What is Priority Pass?
Priority Pass is the world’s largest network of independent airport lounges, with over 1,300 lounges around the world. Priority Pass isn’t directly affiliated with any airline, and a majority of the company’s member lounges are independent, and not run by airlines (though there are exceptions).
In general, there are two ways to get a Priority Pass membership. You can either buy a membership directly, or you can often get a membership through a premium credit card. In the United States, a vast majority of people get a membership through the latter method. As I’ll explain below, how you attain your membership could impact the benefits associated with it.
Which credit cards offer a Priority Pass membership?
In the United States, the following are some of the most popular credit cards to come with Priority Pass memberships (enrollment required), along with their guesting privileges:
Note that while all of those cards offer Priority Pass memberships, Priority Pass cards issued through American Express don’t offer credits for restaurants or other non-lounge Priority Pass experiences. If you want to visit a Priority Pass restaurant, make sure you have a Priority Pass membership not issued through American Express. Why is Amex excluded? My guess is that Amex wanted to control costs associated with this benefit, and eliminating restaurant privileges was an easy way to do that.

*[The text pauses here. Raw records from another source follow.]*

(* ===== verification/Transport.v ===== *)
(** * Transport: Raft RPCs over HTTP (src/internal/transport/http.go)

    The caller's side, [call], sends one POST and decodes the reply; the
    [Handler] decodes the request, runs the RPC on its node and encodes the
    answer.  What lies between, [http.Client.Do], is an argument of the caller's
    side.  The theorems put the two together: an RPC over a connection that
    delivers is the call of the handler on the other node, and every batch a
    leader prepares passes the size limit of its follower. *)

From Stdlib Require Import Strings.Ascii Strings.String Strings.Byte.
From stdpp Require Import base numbers list gmap strings fin_maps pretty options.
From S2P Require Import Prelude Effects Bytes StateMachine Wal Journal Store Codec Events Node NodeInv.
From S2P Require Import NodeRPC NodeSteps NodeOpen NodeProps NodeExamples Database Urls Http Api.

Local Open Scope N_scope.
#[local] Set Default Proof Using "Type*".

Lemma strlenN_append s t : strlenN (s +:+ t) = strlenN s + strlenN t.
Proof.
  unfold strlenN. assert (String.length (s +:+ t) = (String.length s + String.length t)%nat) as ->; [|lia].
  induction s as [|c s IH]; [done|]. exact (f_equal Datatypes.S IH).
Qed.

(** ** The caller *)

Section caller.
Context {S : Type} `{HU : URLs} (do_http : HttpRequest → M S (error + Reply)).

Definition set_headers (hs : list (string * string)) (req : HttpRequest) : HttpRequest :=
  fold_left (λ req h, set_header h.1 h.2 req) hs req.

Definition call {A B} `{Json A, Json B} (peer : Peer) (path : string) (headers : list (string * string))
    (input : A) : M S (error + B) :=
  match Encode input with
  | inl err => mret (inl err)
  | inr b =>
    match NewRequest "POST" (p_PeerURL peer +:+ path) b with
    | inl err => mret (inl err)
    | inr req =>
      resp ← do_http (set_headers (("Content-Type", "application/json") :: headers) req);
      match resp with
      | inl err => mret (inl err)
      | inr rep =>
        if negb (rp_StatusCode rep =? 200)%Z then mret (inl (ErrNew ("peer returned " +:+ rp_Status rep)))
        else
          match Decode (LimitReader 1048576 (rp_Body rep)) with
          | inl err => mret (inl err)
          | inr (output, _) => mret (inr output)
          end
      end
    end
  end.

Context `{HV : Json VoteRequest, HVR : Json VoteResponse, HA : Json AppendRequest, HAR : Json AppendResponse}.

Definition rpc_headers (from message : string) : list (string * string) :=
  [("X-ShardZero-From", from); ("X-ShardZero-Message", message)].

Definition http_RequestVote (p : Peer) (r : VoteRequest) : M S (error + VoteResponse) :=
  call p "/raft/vote" (rpc_headers (vq_CandidateID r) (vq_MessageID r)) r.

Definition http_AppendEntries (p : Peer) (r : AppendRequest) : M S (error + AppendResponse) :=
  call p "/raft/append" (rpc_headers (aq_LeaderID r) (aq_MessageID r)) r.

End caller.

(** ** The handler *)

Inductive rpc_payload :=
  | RVote (out : VoteResponse)
  | RAppend (out : AppendResponse)
  | RFailed (message : string)     (* an object with the error *)
  | RText (message : string)
  | REmpty.

Section handler.
Context {C J : Type} `{HJ : Journal J, HC : Codec record, HM : ServeMux, HS : JsonStream}.
Context `{HV : Json VoteRequest, HA : Json AppendRequest}.

Definition rpc_decode {A} `{Json A} (r : request C) : response rpc_payload + A :=
  decode_one (mkResponse 400 "" (RText "invalid RPC")) (mkResponse 400 "" (RText "trailing RPC data"))
    (MaxBytesReader 16777216 (r_Body r)).

Definition reply {A} (wrap : A → rpc_payload) (x : A * option error) : response rpc_payload :=
  match x.2 with
  | Some err => mkResponse 503 "" (RFailed (Error err))
  | None => mkResponse 200 "" (wrap x.1)
  end.
(* ===== verification/Lab.v ===== *)
(** * Lab: the local control plane (src/internal/lab/)

    The manager owns the node processes and the peer proxies of a demonstration
    cluster.  Its state is the [Manager]; every section under its mutex is one
    computation on it, and what the operating system, the clock and the network
    answer in between is an argument.  The waiting goroutine of a process is the
    entry of its command in [mg_waiting]: [Start] adds it, and [exited] is what it
    does when the process has ended.  Latencies are microseconds, where the
    source has floating-point milliseconds. *)

From Stdlib Require Import Strings.Ascii Strings.String.
From stdpp Require Import base numbers list gmap strings fin_maps pretty sorting options.
From S2P Require Import Prelude Effects StateMachine Events Node Urls Http Client.
(* ===== verification/LabProps.v ===== *)
(** * LabProps: what the lab's control plane keeps

    The invariant of the manager over its operations in any order, the processes,
    the proxies, what the dashboard is told, and who may change anything. *)

From Stdlib Require Import Strings.Ascii Strings.String.
From stdpp Require Import base numbers list gmap strings fin_maps pretty sorting options.
From S2P Require Import Prelude Effects StateMachine Events Node Simulation Client Lab LabHttp Urls Http.

Local Open Scope Z_scope.
#[local] Set Default Proof Using "Type*".
Local Notation L := (M Manager).

(** ** The invariant *)

(** The processes: a member runs exactly while its command is waited for. *)
Record processes (m : Manager) : Prop := {
  pc_running n : n ∈ mg_members m → mb_running n = true →
    ∃ c, mb_cmd n = Some c ∧ mg_waiting m !! c = Some (mb_ID n);
  pc_waiting c id : mg_waiting m !! c = Some id → (c < mg_commands m)%nat ∧
    ∃ n, n ∈ mg_members m ∧ mb_ID n = id ∧ mb_cmd n = Some c ∧ mb_running n = true;
}.

Record counted_metrics (me : Metrics) : Prop := {
  cm_succeeded : 0 ≤ me_Succeeded me;
  cm_conflicts : 0 ≤ me_Conflicts me;
  cm_failed : 0 ≤ me_Failed me;
  cm_requests : me_Succeeded me + me_Conflicts me + me_Failed me ≤ me_Requests me;
}.

Record lab_wf (m : Manager) : Prop := {
  lw_ids : NoDup (mb_ID <$> mg_members m);
  lw_processes : processes m;
  lw_isolated id : id ∈ mg_isolated m → id ∈ mb_ID <$> mg_members m;
  lw_delay : 0 ≤ mg_delayMS m ∧ mg_delayMS m ≤ 2000;
  lw_drop : 0 ≤ mg_drop m ∧ mg_drop m ≤ 100;
  lw_samples : (length (mg_samples m) ≤ 300)%nat;
  lw_metrics : counted_metrics (mg_metrics m);
  lw_workload : me_Workload (mg_metrics m) = bool_decide (is_Some (mg_workCancel m));
  lw_closed : mg_closing m = true → ∀ c id, mg_waiting m !! c = Some id → c ∈ mg_killed m;
}.

(** What the invariant speaks of. *)
Definition kept (m : Manager) :=
  (mg_members m, mg_waiting m, mg_commands m, mg_isolated m, mg_delayMS m, mg_drop m, mg_samples m,
   mg_metrics m, mg_workCancel m, mg_closing m, mg_killed m).

Lemma lab_wf_kept m m' : kept m' = kept m → lab_wf m → lab_wf m'.
Proof.
  unfold kept. intros [= E1 E2 E3 E4 E5 E6 E7 E8 E9 E10 E11] [H1 [H2 H3] H4 H5 H6 H7 H8 H9 H10].
  split; rewrite ?E1, ?E2, ?E4, ?E5, ?E6, ?E7, ?E8, ?E9, ?E10, ?E11; try done. split.
  - intros n. rewrite E1, E2. apply H2.
  - intros c id. rewrite E1, E2, E3. apply H3.
Qed.

Lemma kept_members m m' : kept m' = kept m → mg_members m' = mg_members m.
Proof. by intros [=]. Qed.

(** A section that leaves alone what the invariant speaks of. *)
Definition quiet {A} (x : L A) : Prop := ∀ m, wp False x (λ _ m', kept m' = kept m) m.

Lemma quiet_ret {A} (a : A) : quiet (mret a).
Proof. intros m. by apply wp_ret. Qed.

Lemma quiet_bind {A B} (x : L A) (f : A → L B) : quiet x → (∀ a, quiet (f a)) → quiet (x ≫= f).
Proof.
  intros Hx Hf m. apply wp_bind. eapply wp_mono; [apply Hx|]. cbn beta. intros a m1 H1.
  eapply wp_mono; [apply Hf|]. cbn beta. intros b m2 H2. congruence.
Qed.

Lemma quiet_modify f : (∀ m, kept (f m) = kept m) → quiet (modify f).
Proof. intros H m. apply wp_modify, H. Qed.

Lemma quiet_get : quiet get.
Proof. intros m. by apply wp_get. Qed.

Lemma quiet_when b (x : L unit) : quiet x → quiet (when b x).
Proof. destruct b; [done|]. intros _. apply quiet_ret. Qed.

Lemma quiet_for_each {A} (f : A → L unit) l : (∀ a, quiet (f a)) → quiet (for_each f l).
Proof.
  intros Hf. induction l as [|a l IH]; [apply quiet_ret|]. apply quiet_bind; [apply Hf|done].
Qed.

Lemma quiet_wf {A} (x : L A) m : quiet x → lab_wf m → wp False x (λ _ m', lab_wf m') m.
Proof. intros Hx Hm. eapply wp_mono; [apply Hx|]. cbn beta. intros a m'. intros H. by eapply lab_wf_kept. Qed.

Create HintDb lab.

(** Sections made of quiet parts. *)
Ltac quiet :=
  repeat match goal with
  | |- quiet (mret _) => apply quiet_ret
  | |- quiet (mbind _ _) => apply quiet_bind; [|intros ?]
  | |- quiet get => apply quiet_get
  | |- quiet (when _ _) => apply quiet_when
  | |- quiet (for_each _ _) => apply quiet_for_each; intros ?
  | |- quiet (modify _) => apply quiet_modify; intros ?; reflexivity
  | |- quiet (if ?b then _ else _) => destruct b
  | |- quiet (match ?x with _ => _ end) => destruct x
  | |- quiet (let _ := _ in _) => cbv zeta
  | |- quiet _ => solve [eauto with lab]
  end.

For Priority Pass restaurant credits, I tend to think that the Capital One Venture X Rewards Credit Card (review) and Chase Sapphire Reserve® (review) continue to be the all-around best options.
What are Priority Pass restaurants?
A vast majority of Priority Pass locations are actual airport lounges, which feature plenty of seating, complimentary snacks and drinks, and sometimes showers.
Quito Airport Lounge, which is “traditional” and accessible by Priority Pass members
However, in some cases Priority Pass has a hard time striking deals with airport lounges. This is especially true in terminals that are largely occupied by one of the “big three” US airlines.
American, Delta, and United all don’t allow any of their lounges to participate in Priority Pass (since they view Priority Pass as competition to their own lounge memberships).
In these cases, Priority Pass has gotten creative, and the company has partnered with some restaurants. The intention is that Priority Pass ordinarily pays lounges a certain amount for every guest who visits, so instead, Priority Pass pays restaurants a certain amount for every guest who visits, and then guests receive credit for some amount that they can spend at that restaurant.
As a general rule of thumb, restaurants are reimbursed about ~80-90% of the credit amount, so if you get a $28 credit you can expect the restaurant is getting about $23 of that (the restaurants are giving the discount due to the volume of business they’re getting from this).
Lunch at Bobby Van’s at New York JFK Airport
Which US airport restaurants participate in Priority Pass?
As of now, there are well over two dozen airport restaurants in the United States that participate in Priority Pass. Here’s a chart showing the current restaurants, sorted by airport code:
What international airport restaurants participate in Priority Pass?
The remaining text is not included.